Yesterday, to launch the PS5, PlayStation did a branded take-over of Oxford Circus. All of the tube station signs in the area are now in the shape of the iconic symbols you find on PlayStation controllers: square, circle, triangle and cross.
The promotion isn’t just limited to Oxford Circus: a number of stations across London have been renamed to reflect upcoming PS5 titles. Mile End becoming “Miles End” to promote Marvel’s Spider-Man: Miles Morales; Lancaster Gate has been renamed “Ratchet and Clankaster Gate” after Ratchet & Clank; West Ham was changed to “Horizon Forbidden West Ham” for Horizon Forbidden West; and Seven Sisters has been changed to “Gran Turismo 7 Sisters” – I guess they ran out of puns for that one.
Lots of people seem to love this rebrand – which is only ongoing for 48 hours – but it’s also caused a bit of a backlash. Some have argued that it represents a sinister intrusion of the corporate into public spaces. Although the signage is temporary, there are concerns that it could be the beginning of a slippery slope, and could lead to companies paying to sponsor street names and tube stops, either regularly or permanently.

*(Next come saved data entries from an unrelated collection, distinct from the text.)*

(* ===== verification/SubjectTree.v ===== *)
(** * Subject tree

    src/server/stree: an adaptive radix tree from literal subjects to values.  A node has a
    compressed prefix and children keyed by their next byte, kept in one of five containers
    (node4, node10, node16, node48, node256) that grow and shrink; a leaf has the rest of its
    subject.  A subject is a list of bytes, and where the code has [subject] and an index [si]
    the model has [subject[si:]].  [None] and the result [DPanic] are Go panics. *)

From Stdlib Require Import Ascii.
From S2P Require Import Prelude.

Module Stree.

Notation bytes := (list ascii).

Definition noPivot : ascii := ascii_of_nat 127.
Definition tsep : ascii := "."%char.
Definition pwc : ascii := "*"%char.
Definition fwc : ascii := ">"%char.

Definition pivot (subject : bytes) : ascii := match subject with [] => noPivot | c :: _ => c end.

Fixpoint commonPrefixLen (s1 s2 : bytes) : nat :=
  match s1, s2 with
  | a :: s1, b :: s2 => if Ascii.eqb a b then S (commonPrefixLen s1 s2) else 0
  | _, _ => 0
  end.

(** ** The containers of children *)

(** The arrays of node4, node10 and node16 are their first [size] entries; node48 has an array
    of 1-based positions indexed by the byte, and its first [size] children. *)
Inductive store (A : Type) : Type :=
| node4 (kids : list (ascii * A))
| node10 (kids : list (ascii * A))
| node16 (kids : list (ascii * A))
| node48 (key : list nat) (child : list A)
| node256 (child : list (option A)) (size : nat).
Arguments node4 {A}.
Arguments node10 {A}.
Arguments node16 {A}.
Arguments node48 {A}.
Arguments node256 {A}.

Section stores.
Context {A : Type}.

Definition newNode4 : store A := node4 [].
Definition newNode10 : store A := node10 [].
Definition newNode16 : store A := node16 [].
Definition newNode48 : store A := node48 (replicate 256 0%nat) [].
Definition newNode256 : store A := node256 (replicate 256 None) 0.

Definition numChildren (st : store A) : nat :=
  match st with
  | node4 kids | node10 kids | node16 kids => length kids
  | node48 _ child => length child
  | node256 _ size => size
  end.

Given that TfL is pretty strapped for cash at the moment, it’s not too hard to imagine this happening, nor is it without precedent. In Madrid, for example, the metro station of the city’s main square, Puerto del Sol, was renamed in 2006 to “Vodafone Sol”, a partnership that lasted a decade. Last year, in London, The Times temporarily transformed Westminster tube station into a “jungle”, to make a convoluted point about how “wild” politics has become.
In response to the PlayStation stunt, writer and The Quietus editor Luke Turner tweeted, “Dear me this is depressing - PlayStation have changed the signs of the tube at Oxford Circus to mark the launch of something or [other]. This awful corporatisation of public space and signage is a slippery slope.”
Writer and New Socialist editor Tom Gann, meanwhile, tweeted, “This is an appalling attack on civic decency, you shouldn’t be able to buy this change & commercialisation of the city.”